*** Given records ***

(** * The histogram in [int]: the properties of the specification *)

(** C5: after a sequence of inserts and deletes applied to the empty
    histogram within the preconditions (no negative multiplicity, no
    deletion of more occurrences than recorded) that inserts no more than
    [INT_MAX] occurrences in all, the operations all return, in either
    build, and [hist_get k] is, for every key [k], the sum of the inserted
    minus the sum of the deleted multiplicities of [k], which is not
    negative.  [hist_get] is a total function: it has no failure outcome,
    and it is 0 for a key that no node holds.  An insert of 0 occurrences
    returns the histogram as it was. *)
Theorem hist_get_is_net_count (ndebug : bool) (ops : list op) :
  preconditions [] ops → inserted ops ≤ I32.INT_MAX →
  (∃ H, I32.run ndebug ops hist_create = Done H ∧
        ∀ k, hist_get H k = net k ops ∧ 0 ≤ hist_get H k) ∧
  (∀ H k, k ∉ keys (root H) → hist_get H k = 0) ∧
  (∀ H k, I32.hist_insert ndebug H k 0 = Done H).
Proof.
  intros Hpre Hmax. split; [|split].
  - destruct (run_net [] ops hist_create hist_inv_create)
      as (H & Hrun & HH & Hget); [done..|].
    exists H. split.
    + apply I32_run; [apply hist_inv_create|simpl; lia|done].
    + intros k. split; [apply Hget|]. by apply hist_get_nonneg.
  - apply hist_get_absent.
  - intros H k. unfold I32.hist_insert, I32.assert. by destruct ndebug.
Qed.

Lemma hist_get_is_net_count_witness :
  preconditions [] net_run ∧ inserted net_run ≤ I32.INT_MAX ∧
  ∃ H, I32.run true net_run hist_create = Done H ∧ hist_get H 3 = 2 + 1 - 2.
Proof.
  assert (preconditions [] net_run) as Hpre by by_computation.
  assert (inserted net_run ≤ I32.INT_MAX) as Hmax by (vm_compute; discriminate).
  split; [exact Hpre|]. split; [exact Hmax|].
  destruct (hist_get_is_net_count true net_run Hpre Hmax)
    as ((H & Hrun & Hget) & _).
  exists H. split; [exact Hrun|]. exact (proj1 (Hget 3)).
Defined.

(** C7, amended: a delete of [c ≥ 0] occurrences of a key that has a node
    with fewer than [c] occurrences fails the assertion on [n->count] in
    a build with assertions; in the build of the Makefile, which has
    none, it returns without a signal, with the node of the key removed,
    the other keys as they were and the invariants kept.  The same holds
    for a merge-subtract when the receiver has a node for some key with
    fewer occurrences than the other histogram holds: with assertions it
    fails the assertion, without them it returns, and every count is the
    difference or 0.  A delete for a key that has no node returns without
    a signal and without a change in either build, and so does a
    merge-subtract when none of the other histogram's keys has a node in
    the receiver.  The histograms hold no more than [INT_MAX]
    occurrences, and [c] is an [int]. *)
Theorem hist_delete_underflow_by_build (H H2 : Hist) (k c : Z) :
  hist_inv H → hist_inv H2 →
  counts_of (root H) ≤ I32.INT_MAX → counts_of (root H2) ≤ I32.INT_MAX →
  0 ≤ c ≤ I32.INT_MAX →
  (0 < hist_get H k < c →
   I32.hist_delete false H k c = Abort delete_underflow ∧
   ∃ H', I32.hist_delete true H k c = Done H' ∧ hist_inv H' ∧
         hist_get H' k = 0 ∧ ∀ j, k ≠ j → hist_get H' j = hist_get H j) ∧
  (0 < hist_get H k < hist_get H2 k →
   I32.hist_sub false H H2 = Abort delete_underflow ∧
   ∃ H', I32.hist_sub true H H2 = Done H' ∧ hist_inv H' ∧
         ∀ j, hist_get H' j = Z.max 0 (hist_get H j - hist_get H2 j)) ∧
  (hist_get H k = 0 → ∀ ndebug, I32.hist_delete ndebug H k c = Done H) ∧
  ((∀ j, 0 < hist_get H2 j → hist_get H j = 0) →
   ∀ ndebug, I32.hist_sub ndebug H H2 = Done H).
Proof.
  intros HH HH2 Hmax Hmax2 Hc.
  pose proof (hist_inv_fits H2 HH2 Hmax2) as Hfit2.
  split; [|split; [|split]].
  - intros Hk. split; [apply I32_hist_delete_underflow; (done || lia)|].
    destruct (hist_delete_ndebug_spec H k c HH) as (H' & Hdel & HH' & Hget);
      [lia|].
    destruct (hist_delete_ndebug_counts _ _ _ _ HH (proj1 Hc) Hdel) as [_ Hc'].
    exists H'. split; [|split; [done|split]].
    + apply I32_hist_delete_unchecked; (done || lia || in_range).
    + rewrite Hget, decide_True by done. lia.
    + intros j Hj. by rewrite Hget, decide_False.
  - intros Hk. unfold I32.hist_sub. split.
    + rewrite I32_hist_sub_rec_checked by done.
      destruct HH2 as [_ Ho Hp]. rewrite (hist_get_mult H2) in Hk by done.
      by apply (hist_sub_rec_underflow H (root H2) k).
    + destruct (hist_sub_rec_ndebug_spec H (root H2) HH)
        as (H' & Hsub & HH' & Hget); [apply HH2|].
      destruct (I32_hist_sub_rec_unchecked (root H2) H H' HH Hmax Hfit2 Hsub)
        as (Hsub' & _).
      exists H'. split; [done|]. split; [done|]. intros j.
      rewrite Hget, (hist_get_mult H2) by apply HH2. done.
  - intros Hz ndebug.
    apply (I32_hist_delete ndebug H k c H HH Hmax).
    apply hist_delete_not_found; [lia|]. by apply hist_lookup_None_iff.
  - intros Habsent ndebug. apply I32_hist_sub_rec; [done..|].
    apply hist_sub_rec_absent; [apply HH2|].
    intros j Hj. apply hist_lookup_None_iff; [done|]. apply Habsent.
    destruct HH2 as [_ Ho Hp]. rewrite hist_get_mult by done.
    by apply mult_pos.
Qed.

Lemma hist_delete_underflow_by_build_witness :
  hist_inv two_sevens ∧ hist_inv sevens_and_five ∧
  I32.hist_delete false two_sevens 7 3 = Abort delete_underflow ∧
  (∃ H', I32.hist_delete true two_sevens 7 3 = Done H' ∧ hist_get H' 7 = 0) ∧
  I32.hist_sub false two_sevens sevens_and_five = Abort delete_underflow.
Proof.
  assert (hist_inv two_sevens) as HH by by_computation.
  assert (hist_inv sevens_and_five) as HH2 by by_computation.
  assert (counts_of (root two_sevens) ≤ I32.INT_MAX) as Hmax
    by (vm_compute; discriminate).
  assert (counts_of (root sevens_and_five) ≤ I32.INT_MAX) as Hmax2
    by (vm_compute; discriminate).
  assert (0 ≤ 3 ≤ I32.INT_MAX) as Hc by (unfold I32.INT_MAX; lia).
  split; [exact HH|]. split; [exact HH2|].
  destruct (hist_delete_underflow_by_build two_sevens sevens_and_five 7 3
              HH HH2 Hmax Hmax2 Hc) as (Hdel & Hsub & _).
  destruct Hdel as (Hchecked & H' & Hunchecked & _ & Hget & _);
    [vm_compute; split; reflexivity|].
  split; [exact Hchecked|]. split; [by exists H'|].
  apply Hsub. vm_compute. split; reflexivity.
Defined.

(** C8, as stated, fails in the build of the Makefile: without the
    assertion [n != NULL] nothing detects that the histogram is empty, and
    [hist_median] reads [H->root->counts] through the NULL root. *)
Lemma hist_median_empty_unchecked :
  hist_inv hist_create ∧ hist_is_empty hist_create = true ∧
  I32.hist_median true hist_create = Abort null_dereference.
Proof. split; [apply hist_inv_create|]. split; reflexivity. Qed.

(** C8, amended: [hist_median] requires a non-empty histogram.  On an
    empty one, a build with assertions fails the assertion [n != NULL] on
    the root; the build of the Makefile, which has no assertions, reads
    through the NULL root pointer.  Neither returns a median. *)
Theorem hist_median_empty_by_build (H : Hist) :
  hist_inv H → hist_is_empty H = true →
  I32.hist_median false H = Abort median_of_empty ∧
  I32.hist_median true H = Abort null_dereference.
Proof.
  intros HH He. unfold I32.hist_median.
  by rewrite (hist_is_empty_true H HH He).
Qed.

Lemma hist_median_empty_by_build_witness :
  hist_inv hist_create ∧ hist_is_empty hist_create = true ∧
  I32.hist_median false hist_create = Abort median_of_empty.
Proof.
  assert (hist_inv hist_create) as HH by by_computation.
  split; [exact HH|]. split; [reflexivity|].
  apply (hist_median_empty_by_build hist_create HH). reflexivity.
Defined.

(** * The histogram in [int]: further properties *)

(** X4: in every state reached from the empty histogram by inserts and
    deletes within their preconditions that insert no more than [INT_MAX]
    occurrences in all, every node has a count of at least 1 and no key
    is in two nodes; a key has a positive [hist_get] exactly when it has
    a node. *)
Theorem no_empty_or_duplicate_node (ndebug : bool) (ops : list op) :
  preconditions [] ops → inserted ops ≤ I32.INT_MAX →
  ∃ H, I32.run ndebug ops hist_create = Done H ∧
       Forall (λ b, 1 ≤ b.2) (bindings (root H)) ∧ NoDup (keys (root H)) ∧
       ∀ k, 0 < hist_get H k ↔ k ∈ keys (root H).
Proof.
  intros Hpre Hmax.
  destruct (run_net [] ops hist_create hist_inv_create)
    as (H & Hrun & _); [done..|].
  exists H. split; [|by apply (run_nodes_positive_distinct ops)].
  apply I32_run; [apply hist_inv_create|simpl; lia|done].
Qed.

Lemma no_empty_or_duplicate_node_witness :
  ∃ H, I32.run true splice_run hist_create = Done H ∧ NoDup (keys (root H)).
Proof.
  destruct (no_empty_or_duplicate_node true splice_run)
    as (H & Hrun & _ & Hdup & _); [by_computation|vm_compute; discriminate|].
  exists H. split; [exact Hrun|exact Hdup].
Defined.

(** X5: the merge-add of two histograms that satisfy the invariants and
    hold no more than [INT_MAX] occurrences together returns, in either
    build, a histogram that satisfies the invariants, in which the count
    of every key is the sum of its counts in the two. *)
Theorem hist_add_sums_counts (ndebug : bool) (H1 H2 : Hist) :
  hist_inv H1 → hist_inv H2 →
  counts_of (root H1) + counts_of (root H2) ≤ I32.INT_MAX →
  ∃ H', I32.hist_add ndebug H1 H2 = Done H' ∧ hist_inv H' ∧
        ∀ k, hist_get H' k = hist_get H1 k + hist_get H2 k.
Proof.
  intros HH1 HH2 Hmax.
  destruct (hist_add_spec H1 H2 HH1 HH2) as (H' & Hadd & HH' & Hget).
  exists H'. split; [|done].
  destruct (I32_hist_add_rec ndebug (root H2) H1 H' HH1) as (Hadd' & _);
    [apply HH2| |done|done].
  rewrite <- counts_of_total by apply HH2. done.
Qed.

Lemma hist_add_sums_counts_witness :
  ∃ H', I32.hist_add true two_sevens sevens_and_five = Done H' ∧
        hist_get H' 7 = 2 + 3.
Proof.
  destruct (hist_add_sums_counts true two_sevens sevens_and_five)
    as (H' & Hadd & _ & Hget);
    [by_computation|by_computation|vm_compute; discriminate|].
  exists H'. split; [exact Hadd|]. exact (Hget 7).
Defined.

(** X10: two sequences of operations within their preconditions that
    insert minus delete the same number of occurrences of every key, and
    insert no more than [INT_MAX] occurrences each, leave histograms with
    the same counts, the same median and the same printed contents, in
    whatever order they do it. *)
Theorem order_of_operations_is_irrelevant (ndebug : bool)
    (ops1 ops2 : list op) :
  preconditions [] ops1 → preconditions [] ops2 →
  inserted ops1 ≤ I32.INT_MAX → inserted ops2 ≤ I32.INT_MAX →
  (∀ k, net k ops1 = net k ops2) →
  ∃ H1 H2, I32.run ndebug ops1 hist_create = Done H1 ∧
           I32.run ndebug ops2 hist_create = Done H2 ∧
           (∀ k, hist_get H1 k = hist_get H2 k) ∧
           I32.hist_median ndebug H1 = I32.hist_median ndebug H2 ∧
           hist_print H1 = hist_print H2.
Proof.
  intros Hpre1 Hpre2 Hmax1 Hmax2 Hnet.
  destruct (run_order_irrelevant ops1 ops2 Hpre1 Hpre2 Hnet)
    as (H1 & H2 & Hrun1 & Hrun2 & Hget & _ & Hprint).
  destruct (run_counts _ _ _ hist_inv_create Hrun1) as [HH1 Hc1].
  destruct (run_counts _ _ _ hist_inv_create Hrun2) as [HH2 Hc2].
  simpl in Hc1, Hc2.
  exists H1, H2. split; [|split; [|split; [done|split; [|done]]]].
  - apply I32_run; [apply hist_inv_create|simpl; lia|done].
  - apply I32_run; [apply hist_inv_create|simpl; lia|done].
  - apply I32_hist_median_ext; (done || lia).
Qed.

Lemma order_of_operations_is_irrelevant_witness :
  ∃ H1 H2,
    I32.run true [Insert 1 1; Insert 2 1] hist_create = Done H1 ∧
    I32.run true [Insert 2 1; Insert 1 2; Delete 1 1] hist_create = Done H2 ∧
    I32.hist_median true H1 = I32.hist_median true H2.
Proof.
  destruct (order_of_operations_is_irrelevant true [Insert 1 1; Insert 2 1]
              [Insert 2 1; Insert 1 2; Delete 1 1])
    as (H1 & H2 & Hrun1 & Hrun2 & _ & Hmed & _);
    [by_computation|by_computation|vm_compute; discriminate
    |vm_compute; discriminate| |].
  - intros k. simpl. repeat case_decide; lia.
  - exists H1, H2. split; [exact Hrun1|]. split; [exact Hrun2|exact Hmed].
Defined.

(** X11: in every state reached from the empty histogram by inserts and
    deletes within their preconditions that insert no more than [INT_MAX]
    occurrences in all, [hist_print] prints the keys in strictly
    increasing order, one line per key, and the line of a key shows its
    count; the keys printed are the ones with a positive count. *)
Theorem hist_print_is_sorted (ndebug : bool) (ops : list op) :
  preconditions [] ops → inserted ops ≤ I32.INT_MAX →
  ∃ H, I32.run ndebug ops hist_create = Done H ∧
       StronglySorted Z.lt (hist_print H).*1 ∧
       ∀ k c, (k, c) ∈ hist_print H ↔ c = hist_get H k ∧ 0 < c.
Proof.
  intros Hpre Hmax.
  destruct (run_net [] ops hist_create hist_inv_create)
    as (H & Hrun & _); [done..|].
  exists H. split; [|by apply (run_print_sorted ops)].
  apply I32_run; [apply hist_inv_create|simpl; lia|done].
Qed.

***

→ **What you are asked to do**: Scan the material above for the string "more", returning each line that contains it.

→ **Your response**:
    deletion of more occurrences than recorded) that inserts no more than
    the receiver.  The histograms hold no more than [INT_MAX]
    deletes within their preconditions that insert no more than [INT_MAX]
    hold no more than [INT_MAX] occurrences together returns, in either
    insert no more than [INT_MAX] occurrences each, leave histograms with
    deletes within their preconditions that insert no more than [INT_MAX]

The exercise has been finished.